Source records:
□ □ □
Lemma callback_event_kept l (o : obj) out :
  machine_inv l o out ->
  wp (state_callback (States := evse_states clock draw))
    (fun r o' out' => machine_inv l o' out'
       /\ match r with raise ev => raised_in (this o') ev | _ => True end) o out.
Proof.
  intros Hinv. destruct o as [c t r d]. destruct Hinv as [Hb Hs].
  assert (forall T (x : T) r, base_inv l (link_of t) (mkObject c x r d) out) as Hb'
    by (intros; by eapply base_same; [apply Hb|]).
  assert (forall T (x : T) r y, neutral y -> base_inv l (link_of t) (mkObject c x r d) (out ++ [y])) as He
    by (intros; by apply base_emit).
  cbn [state_callback evse_states this] in *.
  destruct t; try (apply wp_ret; split; [by split|done]); apply wp_as_current;
    cbn [ctx this readings draws].
  - apply wp_bind, wp_config, wp_get. cbn [this]. destruct sub_state;
      [apply wp_bind, wp_modify, wp_bind, wp_emit, wp_ret; split; [split; [by apply He|done]|done]..|].
    apply wp_ret. split; [by split|done].
  - apply wp_bind, wp_config, wp_get. apply wp_if; intros _.
    + apply wp_bind, wp_emit, wp_bind, wp_modify, wp_ret. split; [split; [by apply He|done]|done].
    + apply wp_ret. split; [by split|done].
  - apply wp_bind, wp_config, wp_get. cbn [this ctx]. destruct sub_state.
    + apply wp_bind, wp_modify, wp_ret. split; [by split|done].
    + destruct (modem_vendor c); try (apply wp_ret; split; [by split|done]).
      * apply wp_bind, wp_emit, wp_bind, wp_modify, wp_ret. split; [split; [by apply He|done]|done].
      * apply wp_bind, wp_modify, wp_bind, wp_emit, wp_ret. split; [split; [by apply He|done]|done].
    + apply wp_ret. split; [by split|done].
  - eapply wp_mono; [apply (callback_kept clock clock_steady offset cbs l);
                       apply matching_inv_split; split; [apply (Hb' _ m)|exact Hs]|].
    cbv beta. intros rt o' out' [[Hb2 Hs2]%matching_inv_split Hr]. split.
    + split; [by eapply base_same; [apply Hb2|]|done].
    + by destruct rt.
  - apply wp_bind, wp_config, wp_get. apply wp_if; intros _.
    + apply wp_bind, wp_send_link_status; [intros b x Hx|]; apply wp_bind, wp_modify, wp_ret;
        (split; [|done]); (split; [|]); try done; [by apply He|]. rewrite snoc_log. by apply cnf_sent_app.
    + apply wp_bind, wp_now, wp_if; intros _; [apply wp_ret; split; [by split|done]|].
      apply wp_bind, wp_modify, wp_ret. split; [by split|done].
  - apply wp_bind, wp_config, wp_get. apply wp_if; intros _; [apply wp_ret; split; [by split|done]|].
    apply wp_bind, wp_if; intros _; [|apply wp_modify, wp_ret; split; [by split|done]].
    apply wp_bind, wp_send_link_status; [intros b x Hx|]; apply wp_modify, wp_ret;
      (split; [|done]); (split; [|]); try done; [by apply He|]. rewrite snoc_log.
    by apply some_cnf_sent_app.
Qed.

(** ** Transitions *)

Section Transition.
Context {F : Fsm (evse_states clock draw)} {FL : FsmLaws F}.

Lemma fsm_handle_event_kept l ev (o : obj) out (P : HandleEventReturn evse_state -> Prop) :
  wp (state_handle_event (States := evse_states clock draw) ev)
    (fun r o' out' => handled l r o' out' /\ P r) o out ->
  wp (fsm_handle_event (Fsm := F) ev)
    (fun h o' out' => machine_inv l o' out' /\ h <> INTERNAL_ERROR
                      /\ (h = UNHANDLED -> P PASS_ON)) o out.
Proof.
  intros H. eapply wp_eq; [apply fsm_handle_event_law|].
  apply wp_bind. eapply wp_mono; [exact H|]. cbv beta. intros [| |t] o' out' [Hr HP].
  - apply wp_ret. do 2 (split; [done|]). done.
  - apply wp_ret. do 2 (split; [done|]). done.
  - destruct Hr as [Hb He]. apply wp_bind. eapply wp_mono; [by apply leave_kept|]. cbv beta.
    intros _ o2 out2 [Hb2 Hout]. apply wp_bind, wp_modify. cbn.
    apply wp_bind. eapply wp_mono.
    { apply enter_kept; [by eapply base_same; [apply Hb2|]|].
      destruct Hout as [->|[x ->]]; [exact He|]. rewrite snoc_log. by apply entry_ok_snoc. }
    cbv beta. intros _ o3 out3 Hinv. apply wp_ret. do 2 (split; [done|]). done.
Qed.

(** A round of the machine never does what is undefined, and every event it
    raises is handled. *)
Lemma fsm_feed_kept l (o : obj) out :
  machine_inv l o out ->
  wp (fsm_feed (Fsm := F))
    (fun r o' out' => machine_inv l o' out' /\ r <> unhandled_event /\ r <> internal_error) o out.
Proof.
  intros Hinv. eapply wp_eq; [apply fsm_feed_law|]. apply wp_bind.
  eapply wp_mono; [by apply callback_event_kept|]. cbv beta. intros [|ms|ev] o' out' [Hinv' Hr];
    try (apply wp_ret; do 2 (split; [done|]); done).
  apply wp_bind. eapply wp_mono.
  { apply (fsm_handle_event_kept l ev o' out' (fun r => r <> PASS_ON)).
    eapply wp_mono; [apply event_kept; [done|by left]|]. cbv beta. intros r o2 out2 [Hh Hp]. auto. }
  cbv beta. intros h o2 out2 (Hinv2 & Hint & Hunh). apply wp_ret. split; [done|].
  destruct h; [apply feed_success_law|by destruct (Hunh eq_refl)|done].
Qed.
(* ===== verification/V2gProofs.v ===== *)
(** * EvseV2G: the protocols as automata

    Which responses may follow each other: the automata [iso_step] and
    [din_step], and that a request that is accepted is a step of them, when a
    failed response ends the connection. *)
From S2P Require Import Prelude Effects V2gTypes V2gContext IsoServer DinServer V2gServer.
From stdpp Require Import base tactics list numbers strings sets.
From Stdlib Require Import QArith Lia.
Open Scope Z_scope.
Open Scope everest_scope.
Import V2gMsgTypeId.

(** ** What a request sees and leaves *)

(** The part of the context the order of messages depends on. *)
Record view := mkView {
  v_state : Z;
  v_current : V2gMsgTypeId.t;
  v_terminate : bool;
  v_dc : bool;
  v_pause : NoEnergyPauseStatus;
  v_isolation : EVSEProcessing;
  v_lost : bool
}.
Definition view_of (c : v2g_context) : view :=
  mkView (state c) (current_v2g_msg c) (terminate_connection_on_failed_response c) (is_dc_charger c)
    (no_energy_pause (evse_v2g_data c)) (evse_processing (evse_v2g_data c) PHASE_ISOLATION)
    (is_connection_terminated c).

(** Nothing is sent to the car. *)
Definition no_send (o : v2g_output) : bool :=
  match o with send_handshake _ | send_response _ _ | send_exi _ => false | _ => true end.

(** From a context with the view [v], [m] sends nothing, and if it returns, its
    result and the view it leaves satisfy [P]. *)
Definition reach {A} (P : A -> view -> Prop) (v : view) (m : V2g A) : Prop :=
  forall s, view_of (ctx s) = v ->
    match m s with
    | (Ok a, s', o) => Forall (fun x => no_send x = true) o /\ P a (view_of (ctx s'))
    | (Err _, _, o) => Forall (fun x => no_send x = true) o
    end.

(** [m] leaves the view. *)
Definition quiet {A} (m : V2g A) : Prop := forall v, reach (fun _ v' => v' = v) v m.

Lemma reach_ret {A} (P : A -> view -> Prop) v a : P a v -> reach P v (eret a).
Proof. intros H s <-. by split. Qed.

Lemma reach_throw {A} (P : A -> view -> Prop) v e : reach P v (ethrow e).
Proof. intros s <-. apply Forall_nil_2. Qed.

Lemma reach_bind {A B} (Q : A -> view -> Prop) (P : B -> view -> Prop) v m (k : A -> V2g B) :
  reach Q v m -> (forall a v', Q a v' -> reach P v' (k a)) -> reach P v (ebind m k).
Proof.
  intros Hm Hk s Hs. specialize (Hm s Hs). unfold ebind.
  destruct (m s) as [[[a|e] s'] o]; [|done]. destruct Hm as [Ho Ha].
  specialize (Hk a _ Ha s' eq_refl). destruct (k a s') as [[[b|e] s''] o'].
  - destruct Hk. split; [by apply Forall_app_2|done].
  - by apply Forall_app_2.
Qed.

Lemma reach_after {A B} (P : B -> view -> Prop) v (m : V2g A) (k : A -> V2g B) :
  quiet m -> (forall a, reach P v (k a)) -> reach P v (ebind m k).
Proof. intros Hm Hk. eapply reach_bind; [apply Hm|]. by intros a v' ->. Qed.

Lemma reach_ctx {A} (P : A -> view -> Prop) v (k : v2g_context -> V2g A) :
  (forall c, view_of c = v -> reach P v (k c)) -> reach P v (ebind get_ctx k).
Proof.
  intros Hk s Hs. specialize (Hk (ctx s) Hs s Hs). unfold get_ctx, ebind, eget, eret.
  cbn. by destruct (k (ctx s) s) as [[[b|e] s''] o'].
Qed.

Lemma reach_conn {A} (P : A -> view -> Prop) v (k : v2g_connection -> V2g A) :
  (forall c, view_of (ctx c) = v -> reach P v (k c)) -> reach P v (ebind eget k).
Proof.
  intros Hk s Hs. specialize (Hk s Hs s Hs). unfold ebind, eget. cbn.
  by destruct (k s s) as [[[b|e] s''] o'].
Qed.

Lemma reach_mono {A} (P Q : A -> view -> Prop) v (m : V2g A) :
  reach P v m -> (forall a v', P a v' -> Q a v') -> reach Q v m.
Proof.
  intros Hm H s Hs. specialize (Hm s Hs). destruct (m s) as [[[a|e] s'] o]; [|done].
  destruct Hm. split; [done|by apply H].
Qed.

(** ** Quiet actions *)

Lemma view_quiet_ret {A} (a : A) : quiet (eret a).
Proof. intros v. by apply reach_ret. Qed.
Lemma quiet_throw {A} e : quiet (ethrow e : V2g A).
Proof. intros v. apply reach_throw. Qed.
Lemma view_quiet_bind {A B} (m : V2g A) (k : A -> V2g B) :
  quiet m -> (forall a, quiet (k a)) -> quiet (ebind m k).
Proof. intros Hm Hk v. apply reach_after; [done|]. intros a. apply Hk. Qed.
Lemma quiet_get_ctx : quiet get_ctx.
Proof. intros v s <-. by split. Qed.
Lemma quiet_eget : quiet eget.
Proof. intros v s <-. by split. Qed.
Lemma view_quiet_emit o : no_send o = true -> quiet (eemit o).
Proof. intros H v s <-. split; [by apply Forall_singleton|done]. Qed.
Lemma quiet_modify f : (forall s, view_of (ctx (f s)) = view_of (ctx s)) -> quiet (emodify f).
Proof. intros H v s <-. split; [apply Forall_nil_2|apply H]. Qed.
Lemma quiet_set_ctx f : (forall c, view_of (f c) = view_of c) -> quiet (set_ctx f).
Proof. intros H. apply quiet_modify. intros s. apply H. Qed.
Lemma quiet_set_session f : quiet (set_session f).
Proof. by apply quiet_set_ctx. Qed.
Lemma quiet_set_ev f : quiet (set_ev f).
Proof. by apply quiet_set_ctx. Qed.
Lemma quiet_set_evse f :
  (forall d, no_energy_pause (f d) = no_energy_pause d /\
             evse_processing (f d) PHASE_ISOLATION = evse_processing d PHASE_ISOLATION) ->
  quiet (set_evse f).
Proof. intros H. apply quiet_set_ctx. intros c. unfold view_of. cbn. by rewrite !(proj1 (H _)), !(proj2 (H _)). Qed.
Lemma quiet_if {A} (b : bool) (m m' : V2g A) : quiet m -> quiet m' -> quiet (if b then m else m').
Proof. by destruct b. Qed.
Lemma view_quiet_when b m : quiet m -> quiet (v2g_when b m).
Proof. intros H. apply quiet_if; [done|apply view_quiet_ret]. Qed.
Lemma quiet_for {A} (l : list A) (f : A -> V2g unit) : (forall x, quiet (f x)) -> quiet (efor l f).
Proof.
  intros H. induction l as [|x l IH]; cbn [efor]; [apply view_quiet_ret|].
  apply view_quiet_bind; [apply H|]. by intros _.
Qed.
(* ===== verification/V2gProperties.v ===== *)
(** * EvseV2G: properties

    The protocol server as a whole: which responses a connection can give, that
    nothing is negotiated before authorization, that current flows only after a
    cable check, also together with the checks of EvseManager, the choice of the
    protocol, the check of a charging profile and the coding of physical values.
    The examples at the end run a session, and show where the guarantees stop. *)
From S2P Require Import Prelude Effects ErrorHandling ErrorProperties EvseManagerTypes EvseManager CableCheck CableCheckProperties.
From S2P Require Import V2gTypes V2gContext IsoServer DinServer V2gServer V2gProofs V2gExchange.
From stdpp Require Import base tactics list numbers strings sets.
From Stdlib Require Import QArith Lia.
Open Scope Z_scope.
Open Scope everest_scope.
Import V2gMsgTypeId.

(** ** An example session *)

Module V2gExample.

(** Certificates are their bytes; every check succeeds. *)
#[export] Instance lib : V2gLib := {|
  EVSEID_CHARACTER_SIZE := 38; MeterID_CHARACTER_SIZE := 33;
  certificate := bytes;
  der_to_certificate := Some;
  certificate_common_name := fun _ => "DEABCC12345678"%string;
  certificate_public_key := Some;
  chain_to_pem := fun _ _ => ""%string;
  verify_certificate := fun _ _ => Verified;
  get_mo_ocsp_request_data := fun _ => [];
  check_iso2_signature := fun _ _ _ => true;
  base64_decode := fun _ => []
|}.

Definition zero_value : PhysicalValue := mkPhysical 0 unit_h 0.
Definition zero_evse : evse_data :=
  mkEvseData 0 0 Iso_Invalid false Notification_None (fun _ => EVSE_NotReady) (fun _ => Finished) "" false
    (mkChargeService (mkService 0 None EVCharging None false) [] 0) [] [] [] false (Contract, Contract) 0
    false false "" false false zero_value false zero_value false zero_value false false zero_value false
    false zero_value false false zero_value zero_value zero_value zero_value zero_value zero_value
    (mkBidi false false 0 false) NoPause
    (mkCapabilities zero_value zero_value zero_value zero_value zero_value).
Definition zero_session : session_data :=
  mkSession Contract 0 60 60 [] false false false None false false 0.

(** The context of a DC charger that is set up, with the given answer to failed
    responses. *)
Definition context (terminate dc : bool) : v2g_context :=
  let c := mkContext 0 V2G_UNKNOWN_MSG V2G_UNKNOWN_MSG 0 dc false true true V2G_UNKNOWN_PROTOCOL false false
    true terminate false false 0 "" zero_evse zero_session invalid_ev_data false [] false false 0 in
  let c := v2g_ctx_init_charging_session true c in
  let c := handle_update_energy_transfer_modes true [Some (if dc then DC_extended else AC_single_phase_core)] c in
  handle_update_dc_maximum_limits 200 100000 900 c.
Definition connection (terminate dc : bool) : v2g_connection :=
  mkConnection (context terminate dc) false None MQTT_DLINK_ACTION_ERROR.

Definition env : request_env :=
  mkEnv 1700000000 (10, 11) (Some [1; 2; 3; 4; 5; 6; 7; 8]) None (1, 2, 3, 4) [] (fun _ _ => []) "".
Definition session_number : Z := 67305985.

Definition ask (commands : list v2g_command) (r : iso2_request) : received :=
  mkReceived commands (iso_request env session_number r) true true.
Definition hello : received :=
  mkReceived [] (handshake [mkAppProtocol DIN_70121_MSG_DEF 2 0 1 2;
                            mkAppProtocol ISO_15118_2013_MSG_DEF 2 0 7 1]) true true.
Definition step (s : pstate) (c : N) : option pstate :=
  match s with
  | (MValue, st) => if is_ws c then Some s else start_value c st
  | (MArrStart, st) =>
      if is_ws c then Some s
      else if c =? 93 then Some (complete (JArray []) st)
      else start_value c (FArr [] :: st)
  | (MObjStart, st) =>
      if is_ws c then Some s
      else if c =? 34 then Some (MKey [] SChars [], st)
      else if c =? 125 then Some (complete (JObject []) st)
      else None
  | (MObjKey acc, st) =>
      if is_ws c then Some s
      else if c =? 34 then Some (MKey acc SChars [], st)
      else None
  | (MKey acc ss buf, st) =>
      match str_step ss buf c with
      | StrMore ss' buf' => Some (MKey acc ss' buf', st)
      | StrEnd k => Some (MColon acc k, st)
      | StrBad => None
      end
  | (MColon acc k, st) =>
      if is_ws c then Some s
      else if c =? 58 then Some (MValue, FObj acc k :: st)
      else None
  | (MStr ss buf, st) =>
      match str_step ss buf c with
      | StrMore ss' buf' => Some (MStr ss' buf', st)
      | StrEnd x => Some (complete (JString x) st)
      | StrBad => None
      end
  | (MLit rest v, st) =>
      match rest with
      | [] => None
      | x :: rest' =>
          if c =? x then
            match rest' with
            | [] => Some (complete v st)
            | _ => Some (MLit rest' v, st)
            end
          else None
      end
  | (MNum ph buf, st) =>
      match num_step ph c with
      | Some ph' => Some (MNum ph' (c :: buf), st)
      | None =>
          if num_accepting ph
          then step_delim (complete (JNumber (rev buf)) st) c
          else None
      end
  | (MArrNext _, _) | (MObjNext _, _) | (MDone _, _) => step_delim s c
  end.

Fixpoint run (s : pstate) (t : text) : option pstate :=
  match t with
  | [] => Some s
  | c :: t' =>
      match step s c with
      | Some s' => run s' t'
      | None => None
      end
  end.

(** End of input: a complete top-level value, or a number that the end of
    input terminates. *)
Definition finish (s : pstate) : option json :=
  match s with
  | (MDone v, []) => Some v
  | (MNum ph buf, []) =>
      if num_accepting ph then Some (JNumber (rev buf)) else None
  | _ => None
  end.

(** The value a JSON text denotes, [None] when it is not a JSON text. *)
Definition parse_text (t : text) : option json :=
  match run (MValue, []) t with
  | Some s => finish s
  | None => None
  end.

Example parse_example_object :
  parse_text (q "{'prompt':'a', 'n': [1, -2.5e+3, true, null], 'xA\n':{}}")
  = Some (JObject [(u "prompt", JString (u "a"));
                   (u "n", JArray [JNumber (u "1"); JNumber (u "-2.5e+3");
                                   JBool true; JNull]);
                   ([120; 65; 10], JObject [])]).
Proof. vm_compute. reflexivity. Qed.

Example parse_example_rejects :
  List.map parse_text
    [q ""; q " "; q "01"; q "[1,]"; q "{'a':1,}"; q "tru"; q "1."; q "{'a'}";
     q "'a" ; q "[1 2]"; q "nul l"; q "- 1"; q "1 2"; q "{a:1}"]
  = List.map (fun _ => None) (seq 0 14).
Proof. vm_compute. reflexivity. Qed.

(** ** JSON.stringify

    [JSON.stringify(value)] with no replacer and no indentation, on the
    values above (ECMA-262, SerializeJSONProperty and QuoteJSONString). *)

Definition hex_digit (d : N) : N := if d <? 10 then 48 + d else 87 + d.

Definition unicode_escape (c : N) : text :=
  [92; 117; hex_digit (c / 4096 mod 16); hex_digit (c / 256 mod 16);
   hex_digit (c / 16 mod 16); hex_digit (c mod 16)].

Definition is_high_surrogate (c : N) : bool := (55296 <=? c) && (c <=? 56319).
Definition is_low_surrogate (c : N) : bool := (56320 <=? c) && (c <=? 57343).

(** A code point that is not written as a surrogate pair. *)
Definition quote_unit (c : N) : text :=
  if c =? 8 then [92; 98]
  else if c =? 9 then [92; 116]
  else if c =? 10 then [92; 110]
  else if c =? 12 then [92; 102]
  else if c =? 13 then [92; 114]
  else if c =? 34 then [92; 34]
  else if c =? 92 then [92; 92]
  else if (c <? 32) || is_high_surrogate c || is_low_surrogate c
       then unicode_escape c
  else [c].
□ □ □
§ **WHAT TO WORK ON**
"false" is the word to look for; copy every line of the data that has it.

§ **SOLVED PROBLEM**
  match o with send_handshake _ | send_response _ _ | send_exi _ => false | _ => true end.
  mkEvseData 0 0 Iso_Invalid false Notification_None (fun _ => EVSE_NotReady) (fun _ => Finished) "" false
    (mkChargeService (mkService 0 None EVCharging None false) [] 0) [] [] [] false (Contract, Contract) 0
    false false "" false false zero_value false zero_value false zero_value false false zero_value false
    false zero_value false false zero_value zero_value zero_value zero_value zero_value zero_value
    (mkBidi false false 0 false) NoPause
  mkSession Contract 0 60 60 [] false false false None false false 0.
  let c := mkContext 0 V2G_UNKNOWN_MSG V2G_UNKNOWN_MSG 0 dc false true true V2G_UNKNOWN_PROTOCOL false false
    true terminate false false 0 "" zero_evse zero_session invalid_ev_data false [] false false 0 in
  mkConnection (context terminate dc) false None MQTT_DLINK_ACTION_ERROR.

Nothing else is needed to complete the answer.